Alors que l'Amérique se dérégule, la Chine construit des clôtures.
L'histoire de la politique américaine en matière d'IA ressemble actuellement à une réécriture au ralenti par des lobbyistes de l'industrie. Les propositions de règles contraignantes sont continuellement diluées en engagements volontaires, en cadres consultatifs et en ordonnances exécutives que les agences ont du mal à appliquer. Les géants de la technologie qui dépensent des dizaines de millions en lobbying à Washington soutiennent que toute contrainte stricte "offrira la victoire à la Chine."
La Chine évolue dans la direction opposée : rapide, centralisée et sans détour. Après l'adoption des Mesures provisoires pour les services d'IA générative en août 2023, les régulateurs ont suivi avec des règles obligatoires d'étiquetage de l'IA (à compter du 1er septembre 2025) et un trio de normes nationales sur la sécurité et la gouvernance de l'IA générative qui entreront en vigueur le 1er novembre 2025. Ces normes définissent des références techniques pour la sécurité des données, le contrôle des contenus et la gestion des risques liés aux modèles dans l'ensemble de l'architecture.
De l'autre côté du Pacifique, le Congrès n'a toujours pas de loi fédérale exhaustive sur l'IA. L'Ordonnance exécutive sur l'IA de la Maison Blanche en 2023 a incité les agences à tester des modèles et à surveiller la discrimination, mais elle n'a pas établi de responsabilité claire ni de plafonds stricteurs sur le déploiement. Au lieu de cela, les États-Unis s'appuient sur des règles sectorielles—la FTC pour les pratiques déloyales, la FDA pour l'IA médicale, la NHTSA pour les véhicules autonomes—et espèrent qu'elles seront suffisamment étendues.
Le modèle de la Chine semble presque féodal en comparaison : catégorique et hiérarchique. Les systèmes sont classés dans des catégories de risque—opinion publique, infrastructures critiques, soins de santé, éducation—chacune avec des obligations croissantes : examens de sécurité, déclaration d'algorithmes, intervention humaine, et parfois interdiction totale. Les usages à haut risque doivent passer par une évaluation éthique et un suivi continu avant d'être étendus.
La philosophie américaine reste « innovation d'abord », avec la sécurité principalement considérée comme un correctif après le lancement. Les entreprises lancent des modèles de pointe, recueillent des retours du monde réel, puis promettent de corriger les nuisances avec des filtres de contenu, des équipes de sécurité, et des outils de désinscription. L'hypothèse : plus d'expérimentation et de capital produiront finalement à la fois des percées et des garde-fous.
Ces chemins divergents ont de réelles implications. La Chine pourrait échanger la liberté de recherche brute contre une plus grande confiance publique, car les utilisateurs savent que les résultats de l'IA se trouvent derrière des clôtures imposées par l'État et des étiquettes visibles. Les États-Unis pourraient maintenir un avantage en matière de capacités de modèles de pointe et d'écosystèmes open source, tout en accumulant des échecs spectaculaires de plus en plus nombreux—élections falsifiées, fraudes automatisées, incidents de sécurité—qui finiraient par forcer un retour réglementaire plus sévère.

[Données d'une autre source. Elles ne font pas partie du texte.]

(** * Storage authority (sa/sa.go): authorization lifecycle, issuance ledger,
      rate-limit ranges and name-set digests.

    A shallow embedding of the functions of [sa/sa.go] together with the
    properties of its specification.  The database is a record of tables, a
    transaction a working copy of it, and every storage call may fail: a
    script of outcomes says which of the successive calls the driver
    refuses. *)

From Stdlib Require Import ZArith String Ascii List Lia Bool Sorted Permutation OrderedTypeEx.
From stdpp Require Import base tactics option list strings gmap fin_maps fin_sets sorting pretty.

Local Open Scope Z_scope.

(** ** Byte strings and big integers (net.IP, math/big) *)

Module Net.

(** A [net.IP] is a byte slice; bytes are integers in [0, 256).  The nil
    slice and the empty slice are both the empty list: the functions below
    return nil or a slice of 4 or 16 bytes, never an empty non-nil one. *)
Definition IP := list Z.

Definition isByte (b : Z) : Prop := 0 <= b < 256.
Definition wellFormed (ip : IP) : Prop := Forall isByte ip.

Definition v4InV6Prefix : list Z := [0; 0; 0; 0; 0; 0; 0; 0; 0; 0; 255; 255].

Definition bytesEqual (a b : list Z) : bool := bool_decide (a = b).
Definition isZeros (p : list Z) : bool := forallb (Z.eqb 0) p.
Definition allFF (p : list Z) : bool := forallb (Z.eqb 255) p.

(** [ip.To4()]: the 4-byte form of an IPv4 address, nil otherwise. *)
Definition To4 (ip : IP) : IP :=
  if (length ip =? 4)%nat then ip
  else if (length ip =? 16)%nat
          && isZeros (take 10 ip)
          && (nth 10 ip 0 =? 255) && (nth 11 ip 0 =? 255)
       then drop 12 ip
       else [].

(** [ip.To16()]: the 16-byte form, nil when the length is neither 4 nor 16. *)
Definition To16 (ip : IP) : IP :=
  if (length ip =? 4)%nat then v4InV6Prefix ++ ip
  else if (length ip =? 16)%nat then ip
  else [].

Fixpoint cidrFill (l : nat) (n : Z) : list Z :=
  match l with
  | O => []
  | S l' =>
      if 8 <=? n then 255 :: cidrFill l' (n - 8)
      else Z.lxor 255 (Z.shiftr 255 n) :: cidrFill l' 0
  end.

(** [net.CIDRMask(ones, bits)]. *)
Definition CIDRMask (ones bits : Z) : list Z :=
  if negb ((bits =? 32) || (bits =? 128)) then []
  else if (ones <? 0) || (bits <? ones) then []
  else cidrFill (Z.to_nat (bits / 8)) ones.

(** [ip.Mask(mask)]. *)
Definition Mask (ip : IP) (mask : list Z) : IP :=
  let mask :=
    if (length mask =? 16)%nat && (length ip =? 4)%nat && allFF (take 12 mask)
    then drop 12 mask else mask in
  let ip :=
    if (length mask =? 4)%nat && (length ip =? 16)%nat
       && bytesEqual (take 12 ip) v4InV6Prefix
    then drop 12 ip else ip in
  if (length ip =? length mask)%nat then zip_with Z.land ip mask else [].

(** [big.Int.SetBytes]: the bytes read as a big-endian unsigned integer. *)
Definition SetBytes (p : list Z) : Z := fold_left (fun a b => a * 256 + b) p 0.

Fixpoint bytesLE (fuel : nat) (z : Z) : list Z :=
  match fuel with
  | O => []
  | S fuel' => if z <=? 0 then [] else z mod 256 :: bytesLE fuel' (z / 256)
  end.

(** [big.Int.Bytes]: the shortest big-endian representation of the absolute
    value (empty for zero).  Only non-negative integers occur here. *)
Definition Bytes (z : Z) : list Z := rev (bytesLE (S (Z.to_nat (Z.log2 z))) z).

(** [net.ParseIP("ffff:ffff:ffff:ffff:ffff:ffff:ffff:ffff")]. *)
Definition maxIP : IP := replicate 16 255.

End Net.

Import Net.

(** [incrementIP]: the first address of the next subnet for a mask of
    [index] bits, or the highest address when the sum does not fit 16
    bytes.  [128-uint(index)] is unsigned 64-bit arithmetic. *)
Definition incrementIP (ip : IP) (index : Z) : IP :=
  let bigInt := SetBytes ip in
  let incr := Z.shiftl 1 ((128 - index) mod 2 ^ 64) in
  let bigInt := bigInt + incr in
  let resultBytes := Bytes bigInt in
  if (16 <? length resultBytes)%nat then maxIP
  else replicate (16 - length resultBytes) 0 ++ resultBytes.

(** [ipRange]: the query range, inclusive below and exclusive above. *)
Definition ipRange (ip : IP) : IP * IP :=
  let ip := To16 ip in
  let maskLength := if bool_decide (To4 ip <> []) then 128 else 48 in
  let mask := CIDRMask maskLength 128 in
  let begin := Mask ip mask in
  let end_ := incrementIP begin maskLength in
  (begin, end_).

Definition isIPv4 (ip : IP) : bool := bool_decide (To4 ip <> []).


(** ** Errors *)

(** Go's [error] values as they occur in sa.go. *)
Inductive error : Type :=
| errorString (msg : string)               (* errors.New, fmt.Errorf *)
| ErrNoRows                                (* sql.ErrNoRows *)
| NotFoundError (msg : string)             (* core.NotFoundError *)
| TooManyCertificatesError (msg : string)
| DriverError (msg : string).              (* reported by the database *)

#[global] Instance error_eq_dec : EqDecision error.
Proof. solve_decision. Defined.

(** ** The core data model (package core) *)

Definition Time := Z.
(** [time.Time{}], the zero time. *)
Definition zeroTime : Time := 0.

(** [core.AcmeStatus] is a string type: sa.go converts its values with
    [string(...)]. *)
Definition AcmeStatus := string.

(** Modelled from the spec: the status constants of package core, which is
    not part of sa.go; their values are the status names of the
    specification. *)
Definition StatusPending : AcmeStatus := "pending".
Definition StatusValid : AcmeStatus := "valid".
Definition StatusInvalid : AcmeStatus := "invalid".
Definition StatusDeactivated : AcmeStatus := "deactivated".

(** Modelled from the spec: the identifier, challenge and authorization types
    of package core, with the attributes the specification gives them.  sa.go
    reads the ID, the status, the expiry, the identifier and the challenges
    of an authorization. *)
Record AcmeIdentifier : Type := mkIdentifier {
  IdentType : string;
  IdentValue : string }.

Record Challenge : Type := mkChallenge {
  ChallengeID : Z;
  ChallengeType : string;
  ChallengeStatus : AcmeStatus;
  ChallengeToken : string }.

Record Authorization : Type := mkAuthorization {
  ID : string;
  Identifier : AcmeIdentifier;
  RegistrationID : Z;
  Status : AcmeStatus;
  Expires : option Time;
  Challenges : list Challenge }.

Definition emptyAuthorization : Authorization :=
  mkAuthorization "" (mkIdentifier "" "") 0 "" None [].

Definition withID (a : Authorization) (id : string) : Authorization :=
  mkAuthorization id (Identifier a) (RegistrationID a) (Status a) (Expires a) (Challenges a).
Definition withStatus (a : Authorization) (s : AcmeStatus) : Authorization :=
  mkAuthorization (ID a) (Identifier a) (RegistrationID a) s (Expires a) (Challenges a).
Definition withChallenges (a : Authorization) (cs : list Challenge) : Authorization :=
  mkAuthorization (ID a) (Identifier a) (RegistrationID a) (Status a) (Expires a) cs.

(** [core.Certificate], [core.CertificateStatus] and [core.FQDNSet]: the
    fields are those of the struct literals in [AddCertificate] and
    [addFQDNSet]. *)
Record Certificate : Type := mkCertificate {
  cert_RegistrationID : Z;
  cert_Serial : string;
  cert_Digest : string;
  cert_DER : list Z;
  cert_Issued : Time;
  cert_Expires : Time }.

Record CertificateStatus : Type := mkCertificateStatus {
  SubscriberApproved : bool;
  OCSPStatus : string;
  OCSPLastUpdated : Time;
  OCSPResponse : list Z;
  status_Serial : string;
  RevokedDate : Time;
  RevokedReason : Z;
  status_LockCol : Z }.

Record FQDNSet : Type := mkFQDNSet {
  SetHash : list Z;
  set_Serial : string;
  set_Issued : Time;
  set_Expires : Time }.

(** What the opaque decoder [x509.ParseCertificate] yields. *)
Record x509Certificate : Type := mkX509 {
  SerialNumber : Z;
  DNSNames : list string;
  NotBefore : Time;
  NotAfter : Time }.

(** ** The tables *)

(** The models gorp maps to the two authorization tables. *)
Record pendingauthzModel : Type := mkPendingAuthz {
  pending_Authorization : Authorization;
  LockCol : Z }.

Record authzModel : Type := mkAuthz {
  authz_Authorization : Authorization }.

(** A row of an authorization table, without its primary key [id] (the key
    of the table below).  The challenge list of an authorization is no
    column: it lives in the challenge table. *)
Record authzColumns : Type := mkColumns {
  col_Identifier : AcmeIdentifier;
  col_RegistrationID : Z;
  col_Status : AcmeStatus;
  col_Expires : option Time }.

Definition columns (a : Authorization) : authzColumns :=
  mkColumns (Identifier a) (RegistrationID a) (Status a) (Expires a).

Definition fromColumns (id : string) (c : authzColumns) : Authorization :=
  mkAuthorization id (col_Identifier c) (col_RegistrationID c) (col_Status c)
    (col_Expires c) [].

Definition columnsWithStatus (c : authzColumns) (s : AcmeStatus) : authzColumns :=
  mkColumns (col_Identifier c) (col_RegistrationID c) s (col_Expires c).

(** Modelled from the spec: [challModel] lives in sa/model.go.  sa.go reads
    and writes its ID and reads its AuthorizationID; the other columns are
    the challenge attributes of the specification. *)
Record challModel : Type := mkChall {
  chall_ID : Z;
  chall_AuthorizationID : string;
  chall_Type : string;
  chall_Status : AcmeStatus;
  chall_Token : string }.

Definition challWithID (c : challModel) (id : Z) : challModel :=
  mkChall id (chall_AuthorizationID c) (chall_Type c) (chall_Status c) (chall_Token c).

Record issuedName : Type := mkIssuedName {
  reversedName : string;
  name_serial : string;
  notBefore : Time }.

Oubliez l'AGI, la Chine construit une économie basée sur l'IA.
Oubliez les démonstrations d’AGI de science-fiction. La Chine vient de publier un manuel pour intégrer l'IA dans tout ce qui fait fonctionner son économie, et cela ressemble davantage à un manuel de politique industrielle qu'à une feuille de route de recherche pour une superintelligence numérique.
Appelé le plan “AI Plus” et publié par le Conseil d'État le 27 août 2025, il décrit comment l'IA devrait s'infiltrer dans les usines, les hôpitaux, les mairies et les centres logistiques. Pékin le présente comme la prochaine phase après “Internet Plus” : pas un nouveau secteur, mais une couche de mise à niveau pour presque tous les secteurs existants.
Les objectifs sont directs et agressifs. D'ici 2027, les décideurs politiques souhaitent que l'IA soit présente dans 70 % des « secteurs clés » — manufacturing, finance, transport, énergie, agriculture, santé et services publics. D'ici 2030, ils visent une pénétration de 90 % et parlent d'une « économie intelligente » prenant pleinement forme d'ici 2035.
La fabrication intelligente occupe la première place de la liste. Le plan vise à promouvoir l'inspection de qualité pilotée par l'IA, la maintenance prédictive et l'optimisation de la chaîne d'approvisionnement dans des milliers de parcs industriels, en particulier dans le delta du Yangtsé et la Grande Baie. Imaginez une vision par ordinateur détectant des défauts sur les lignes de production en temps réel, et des systèmes de planification qui redirigent automatiquement la production autour des goulots d'étranglement.
La gouvernance intelligente est l'autre pilier majeur. Les gouvernements locaux déploient déjà l'IA pour la gestion du trafic, la surveillance environnementale et les flux de travail d'approbation administrative ; AI Plus transforme ces projets pilotes en attentes nationales. Les municipalités sont évaluées sur la manière dont elles intègrent les algorithmes dans les services municipaux, de l'acheminement dynamique des bus aux vérifications automatisées des risques fiscaux.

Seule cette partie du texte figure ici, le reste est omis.